Structural MRI for Alzheimer’s disease (AD) pathology detection is limited by challenges in modeling cortical spherical topology, insufficient preservation of regions of interest (ROIs), and vertex redundancy caused by conventional uniform mesh partitioning. To address these issues, this work proposes an ROI-aware, vertex-level variable-size cortical super-vertex (CSV) partitioning scheme and introduces CSV-ViT, a visual Transformer architecture that accommodates variable patch sizes. CSV-ViT integrates mask-aware embedding and padding mechanisms to effectively process T1-weighted MRI data on the spherical cortical surface. Evaluated on three tasks—AD diagnosis, amyloid positivity, and tau positivity—CSV-ViT consistently outperforms existing surface-based models, demonstrating strong potential for MRI-based pre-screening of AD-related pathologies.

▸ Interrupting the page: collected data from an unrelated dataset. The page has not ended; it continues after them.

(** X17. [check_blackjack] settles the naturals and nobody else.  An
    active player whose first hand is worth 21 gets the blackjack flag,
    is inactive from then on, and is paid on that hand: the bet back when
    the dealer's hand is worth 21 too, the bet back and one and a half
    bets more when it is not.  Every other player, the shoe and the dealer
    are untouched.  The result is [True] exactly when somebody is still
    active and it is not so that both the dealer and some player have
    21. *)
Theorem blackjack_check_settles_naturals (g : Game.t) (dh : Hand.t) :
  Dealer.hands (Game.dealer g) !! 0%nat = Some dh ->
  exists (ok : bool) (g' : Game.t),
    Game.check_blackjack g = Some (ok, g')
    /\ Game.shoe g' = Game.shoe g /\ Game.dealer g' = Game.dealer g
    /\ length (Game.players g') = length (Game.players g)
    /\ (forall (pi : nat) (p : Player.t),
          Game.players g !! pi = Some p ->
          has_natural p = false ->
          Game.players g' !! pi = Some p)
    /\ (forall (pi : nat) (p : Player.t),
          Game.players g !! pi = Some p ->
          has_natural p = true ->
          exists (h : Hand.t) (p' : Player.t),
            Player.hands p !! 0%nat = Some h
            /\ Game.players g' !! pi = Some p'
            /\ Player.blackjack p' = true
            /\ Player.is_active p' = false
            /\ Player.hands p' = Player.hands p
            /\ Player.name p' = Player.name p
            /\ (Player.money p'
                == Player.money p
                   + (if Hand.value dh =? 21
                      then inject_Z (Hand.bet h)
                      else inject_Z (Hand.bet h)
                           + inject_Z (Hand.bet h) * (3 # 2)))%Q)
    /\ (ok = true
        <-> Game.has_active_players g' = true
            /\ ~ (Hand.value dh = 21
                  /\ existsb has_natural (Game.players g) = true)).
Proof.
  intros Hdh. unfold Game.check_blackjack. rewrite Hdh. simpl.
  set (dbj := Hand.value dh =? 21).
  set (g' := Game.mk (Game.shoe g)
               (map fst (map (Game.check_blackjack_player dbj)
                             (Game.players g)))
               (Game.dealer g)).
  rewrite existsb_snd_check.
  assert (Hrest :
    Game.shoe g' = Game.shoe g /\ Game.dealer g' = Game.dealer g
    /\ length (Game.players g') = length (Game.players g)
    /\ (forall (pi : nat) (p : Player.t),
          Game.players g !! pi = Some p ->
          has_natural p = false ->
          Game.players g' !! pi = Some p)
    /\ (forall (pi : nat) (p : Player.t),
          Game.players g !! pi = Some p ->
          has_natural p = true ->
          exists (h : Hand.t) (p' : Player.t),
            Player.hands p !! 0%nat = Some h
            /\ Game.players g' !! pi = Some p'
            /\ Player.blackjack p' = true
            /\ Player.is_active p' = false
            /\ Player.hands p' = Player.hands p
            /\ Player.name p' = Player.name p
            /\ (Player.money p'
                == Player.money p
                   + (if dbj
                      then inject_Z (Hand.bet h)
                      else inject_Z (Hand.bet h)
                           + inject_Z (Hand.bet h) * (3 # 2)))%Q)).
  { split; [reflexivity|]. split; [reflexivity|].
    split; [simpl; now rewrite !length_map|]. split.
    - intros pi p Hp Hnat. simpl.
      rewrite !list_lookup_fmap, Hp. simpl.
      now rewrite check_blackjack_player_spec, Hnat.
    - intros pi p Hp Hnat. simpl.
      rewrite !list_lookup_fmap, Hp. simpl.
      rewrite check_blackjack_player_spec, Hnat.
      unfold has_natural in Hnat.
      apply andb_true_iff in Hnat as [_ Hnat].
      destruct (Player.hands p) as [|h hs] eqn:Hhs; [discriminate|].
      exists h. eexists. split; [reflexivity|]. split; [reflexivity|].
      destruct dbj; simpl; rewrite ?Hhs; repeat split; ring. }
  assert (Hok : forall ok : bool,
             ok = (if existsb has_natural (Game.players g) && dbj
                   then false
                   else if negb (Game.has_active_players g')
                        then false else true) ->
             ok = true
             <-> Game.has_active_players g' = true
                 /\ ~ (Hand.value dh = 21
                       /\ existsb has_natural (Game.players g) = true)).
  { intros ok ->. unfold dbj.
    destruct (existsb has_natural (Game.players g));
      destruct (Z.eqb_spec (Hand.value dh) 21);
      destruct (Game.has_active_players g'); simpl;
      intuition (try discriminate; try congruence). }
  destruct (existsb has_natural (Game.players g) && dbj) eqn:E1.
  - exists false, g'. split; [reflexivity|].
    repeat (split; [apply Hrest|]). apply Hok. reflexivity.
  - destruct (negb (Game.has_active_players g')) eqn:E2.
    + exists false, g'. split; [reflexivity|].
      repeat (split; [apply Hrest|]). apply Hok. reflexivity.
    + exists true, g'. split; [reflexivity|].
      repeat (split; [apply Hrest|]). apply Hok. reflexivity.
Qed.
(** What every step keeps: thread for thread, the lines of that thread
    printed so far, followed by the lines it has still to print, are the
    lines it was started with; and a thread only prints lines that name
    it. *)
Lemma lines_in_order_step (ts0 : list Thread) (k : nat) (s s' : State) :
  step k s = Some s' ->
  (forall j t, nth_error (threads s) j = Some t ->
               thread_id t = Z.of_nat j
               /\ Forall (fun a => match a with
                                   | Record_ ln _ => line_thread ln = Z.of_nat j
                                   | _ => True
                                   end) (todo t)
               /\ exists t0,
                    nth_error ts0 j = Some t0
                    /\ filter (fun ln => line_thread ln =? Z.of_nat j)
                              (printed s)
                         ++ printed_by (todo t)
                       = printed_by (todo t0)) ->
  (forall j t, nth_error (threads s') j = Some t ->
               thread_id t = Z.of_nat j
               /\ Forall (fun a => match a with
                                   | Record_ ln _ => line_thread ln = Z.of_nat j
                                   | _ => True
                                   end) (todo t)
               /\ exists t0,
                    nth_error ts0 j = Some t0
                    /\ filter (fun ln => line_thread ln =? Z.of_nat j)
                              (printed s')
                         ++ printed_by (todo t)
                       = printed_by (todo t0)).
Proof.
  intros Hs I j tj Hj.
  apply step_effect in Hs as (t & a & rest & Hk & Ht & Hts & _ & _ & Hp).
  rewrite Hts in Hj. rewrite Hp, filter_app.
  destruct (I k t Hk) as (Hid & Hw & t0 & Hk0 & Hl).
  rewrite Ht in Hw. inversion Hw as [|? ? Ha Hrest]; subst.
  destruct (Nat.eq_dec j k) as [->|Hne].
  - rewrite (nth_error_set_thread _ _ _ _ Hk) in Hj. injection Hj as <-.
    cbn [thread_id todo]. split; [assumption|]. split; [assumption|].
    exists t0. split; [assumption|].
    rewrite <- Hl, Ht, <- app_assoc. f_equal.
    rewrite (filter_line_thread_own (Z.of_nat k) [a])
      by (constructor; [exact Ha | constructor]).
    unfold printed_by. cbn [flat_map]. now rewrite app_nil_r.
  - rewrite nth_error_set_thread_other in Hj by assumption.
    destruct (I j tj Hj) as (Hidj & Hwj & tj0 & Hj0 & Hlj).
    split; [assumption|]. split; [assumption|].
    exists tj0. split; [assumption|].
    rewrite (filter_line_thread_other (Z.of_nat j) (Z.of_nat k) a)
      by (lia || exact Ha).
    rewrite app_nil_r. exact Hlj.
Qed.

(** X13. At every moment of every run, the lines printed so far by thread
    [k], in the order they were printed, are the lines of its calls 0,
    1, ..., m-1 for some m within its quota: a worker's lines come out in
    the order of its calls, with no call skipped or repeated, however the
    threads interleave. *)
Theorem lines_of_a_thread_in_call_order :
  forall (w : World) (c : Config) (schedule : list nat) (s0 : State)
         (k : nat) (t : Thread),
    start_all w c = inr s0 ->
    nth_error (threads s0) k = Some t ->
    exists m : nat,
      (m <= Z.to_nat (num_calls t))%nat
      /\ filter (fun ln => line_thread ln =? Z.of_nat k)
                (printed (exec schedule s0))
         = map (line_for w (Z.of_nat k)) (map Z.of_nat (seq 0 m)).
Proof.
  intros w c schedule s0 k t H0 Hk.
  apply start_all_inv in H0 as [_ ->]. cbn [threads fresh] in Hk.
  set (ts0 := map _ (range (num_threads c))) in *.
  assert (Hid : forall j tj, nth_error ts0 j = Some tj ->
                             tj = start_thread w c
                                    (total_calls c / num_threads c)
                                    (total_calls c mod num_threads c)
                                    (Z.of_nat j)).
  { intros j tj Hj. unfold ts0 in Hj. rewrite nth_error_map in Hj.
    destruct (nth_error (range (num_threads c)) j) as [i|] eqn:Hi;
      [|discriminate].
    injection Hj as <-. apply range_nth_error in Hi as [-> _]. reflexivity. }
  assert (I : forall j tj,
             nth_error (threads (exec schedule (fresh ts0))) j = Some tj ->
             thread_id tj = Z.of_nat j
             /\ Forall (fun a => match a with
                                 | Record_ ln _ => line_thread ln = Z.of_nat j
                                 | _ => True
                                 end) (todo tj)
             /\ exists t0,
                  nth_error ts0 j = Some t0
                  /\ filter (fun ln => line_thread ln =? Z.of_nat j)
                            (printed (exec schedule (fresh ts0)))
                       ++ printed_by (todo tj)
                     = printed_by (todo t0)).
  { apply (exec_invariant
             (fun s => forall j tj,
                  nth_error (threads s) j = Some tj ->
                  thread_id tj = Z.of_nat j
                  /\ Forall (fun a =>
                               match a with
                               | Record_ ln _ => line_thread ln = Z.of_nat j
                               | _ => True
                               end) (todo tj)
                  /\ exists t0,
                       nth_error ts0 j = Some t0
                       /\ filter (fun ln => line_thread ln =? Z.of_nat j)
                                 (printed s)
                            ++ printed_by (todo tj)
                          = printed_by (todo t0))).
    - intros k' s s'. apply lines_in_order_step.
    - intros j tj Hj. cbn [threads fresh printed] in *.
      pose proof (Hid j tj Hj) as ->. split; [reflexivity|]. split.
      + eapply Forall_impl;
          [|apply (fetch_data_prints_its_lines w (url c) (sleep_time c)
                     (keep_connects_open c) (reuse_connects c) (Z.of_nat j)
                     (num_calls_this_thread (total_calls c / num_threads c)
                        (total_calls c mod num_threads c) (Z.of_nat j))
                     (request_time_out c) (connect_time_out c))].
        intros [r|ln tm|d]; auto.
        intros (n & _ & -> & _). apply line_thread_line_for.
      + eexists. split; [exact Hj | reflexivity]. }
  assert (Hlen : length (threads (exec schedule (fresh ts0))) = length ts0).
  { apply (exec_invariant (fun s => length (threads s) = length ts0));
      [|reflexivity].
    intros k' s s' Hs E. apply step_effect in Hs as (? & ? & ? & _ & _ & -> & _).
    now rewrite length_set_thread. }
  destruct (nth_error (threads (exec schedule (fresh ts0))) k) as [tk|] eqn:Hk'.
  2:{ apply nth_error_None in Hk'.
      assert (k < length ts0)%nat by (apply nth_error_Some; congruence). lia. }
  destruct (I k tk Hk') as (_ & _ & t0 & Hk0 & Hl).
  rewrite Hk in Hk0. injection Hk0 as <-.
  pose proof (Hid k t Hk) as Et.
  destruct (fetch_data_lines w (url c) (sleep_time c) (keep_connects_open c)
              (reuse_connects c) (Z.of_nat k) (num_calls t)
              (request_time_out c) (connect_time_out c)) as [j Hj].
  assert (Etodo : todo t
                  = trace (fetch_data w (url c) (sleep_time c)
                             (keep_connects_open c) (reuse_connects c)
                             (Z.of_nat k) (num_calls t)
                             (request_time_out c) (connect_time_out c))).
  { rewrite Et at 1. rewrite Et at 1. reflexivity. }
  rewrite Etodo, Hj in Hl.
  destruct (prefix_is_firstn _ _ _ Hl) as [i Hi]. rewrite Hi.
  unfold range.
  rewrite firstn_map, firstn_firstn, firstn_map, firstn_seq_min.
  eexists. split; [|reflexivity]. lia.
Qed.


(** ** The further properties at sample inputs *)

(** A delay of -5 ms and a quota of three calls. *)
Lemma negative_delay_stops_after_first_call_witness :
  1 <= 3 /\ (-5 # 1000 < 0)%Q
  /\ exit_status (fetch_data (steady_world (Response 200 ok_body) 0 1)
                             "http://localhost/" (-5 # 1000) false false 0 3
                             10 30)
     = inl ValueError.
Proof.
  split; [lia|]. split; [reflexivity|].
  apply (negative_delay_stops_after_first_call
           (steady_world (Response 200 ok_body) 0 1)
           "http://localhost/" (-5 # 1000) false false 0 10 30 3);
    [lia | reflexivity | reflexivity].
Defined.

(** The first bytes of a JPEG file. *)
Lemma binary_body_ends_call_witness :
  call (steady_world (Response 200 [xff; xd8; xff; xe0]) 0 1)
       "http://localhost/" 0 false false 0 10 30 0
  = ([Get (request_of "http://localhost/" false 10 30)],
     inl UnicodeDecodeError).
Proof.
  apply (binary_body_ends_call
           (steady_world (Response 200 [xff; xd8; xff; xe0]) 0 1)
           "http://localhost/" 0 false 0 10 30 0 200 [xff; xd8; xff; xe0]).
  - reflexivity.
  - apply Exists_cons_hd. vm_compute. discriminate.
Defined.

Lemma ascii_body_is_drained_witness :
  drained (steady_world (Response 200 ok_body) 0 1) false ok_body = true
  /\ decode_utf8 ok_body = Some [104; 105]%N.
Proof.
  apply (ascii_body_is_drained
           (steady_world (Response 200 ok_body) 0 1) false ok_body).
  - repeat constructor.
  - reflexivity.
Defined.

(** Two workers, three calls, the second worker running first. *)
Lemma printed_lines_match_recorded_times_witness :
  map time_of_line
      (printed (exec [1; 0; 1; 0; 0]%nat
                     (fresh (map (start_thread
                                    (steady_world (Response 200 ok_body) 0 1)
                                    (sample_config 3 2) 1 1)
                                 (range 2)))))
  = response_times
      (exec [1; 0; 1; 0; 0]%nat
            (fresh (map (start_thread
                           (steady_world (Response 200 ok_body) 0 1)
                           (sample_config 3 2) 1 1)
                        (range 2)))).
Proof.
  apply (printed_lines_match_recorded_times
           (steady_world (Response 200 ok_body) 0 1) (sample_config 3 2)
           [1; 0; 1; 0; 0]%nat).
  reflexivity.
Defined.

(** Four calls over two workers whose first body does not decode: two
    requests, nothing recorded. *)
Lemma never_more_than_total_calls_witness :
  Z.of_nat
    (performed is_get
       (exec [0; 1; 0; 1]%nat
             (started (steady_world (Response 200 latin1_body) 0 1)
                      (sample_config 4 2))))
  <= 4
  /\ Z.of_nat
       (length
          (response_times
             (exec [0; 1; 0; 1]%nat
                   (started (steady_world (Response 200 latin1_body) 0 1)
                            (sample_config 4 2)))))
     <= 4
  /\ (joined (exec [0; 1; 0; 1]%nat
                   (started (steady_world (Response 200 latin1_body) 0 1)
                            (sample_config 4 2)))
      = true ->
      (length
         (response_times
            (exec [0; 1; 0; 1]%nat
                  (started (steady_world (Response 200 latin1_body) 0 1)
                           (sample_config 4 2))))
       <= performed is_get
            (exec [0; 1; 0; 1]%nat
                  (started (steady_world (Response 200 latin1_body) 0 1)
                           (sample_config 4 2))))%nat).
Proof.
  apply (never_more_than_total_calls
           (steady_world (Response 200 latin1_body) 0 1) (sample_config 4 2)
           [0; 1; 0; 1]%nat
           (started (steady_world (Response 200 latin1_body) 0 1)
                    (sample_config 4 2)));
    [simpl; lia | simpl; lia | reflexivity].
Defined.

Confirming Alzheimer's disease (AD) typically relies on positron emission tomography (PET), which remains costly and invasive, motivating the use of structural MRI-based prescreening. Deep learning on non-Euclidean manifolds, particularly brain cortical surfaces, faces significant challenges due to the data's spherical topology. Recent surface models have enabled learning from cortical surface data; however, imposing face-based uniform patches often causes duplicate vertices at patch boundaries. In general, many surface-based models are limited in their awareness of the region of interest (ROI), which can result in non-cortical regions, such as the medial wall, being included. We propose a cortical surface tokenization that performs ROI-preserving, vertex-based, variable-sized patch partitioning. We refer to these cortical surface patches as cortical supervertices (CSVs). Building on this representation, we design the CSV Vision Transformer (CSV-ViT), a variable-size patch-tolerant Vision Transformer that uses padding and a mask-aware patch embedding. We used T1-weighted MRI and evaluated our framework by classifying AD-related status into three categories: AD diagnosis, amyloid positivity, and tau positivity. Across the experiments, CSV-ViT achieved higher classification performance than recent surface-based models. The results suggest that the proposed CSV-ViT may support MRI-based prediction of AD-related status prior to PET or CSF confirmation.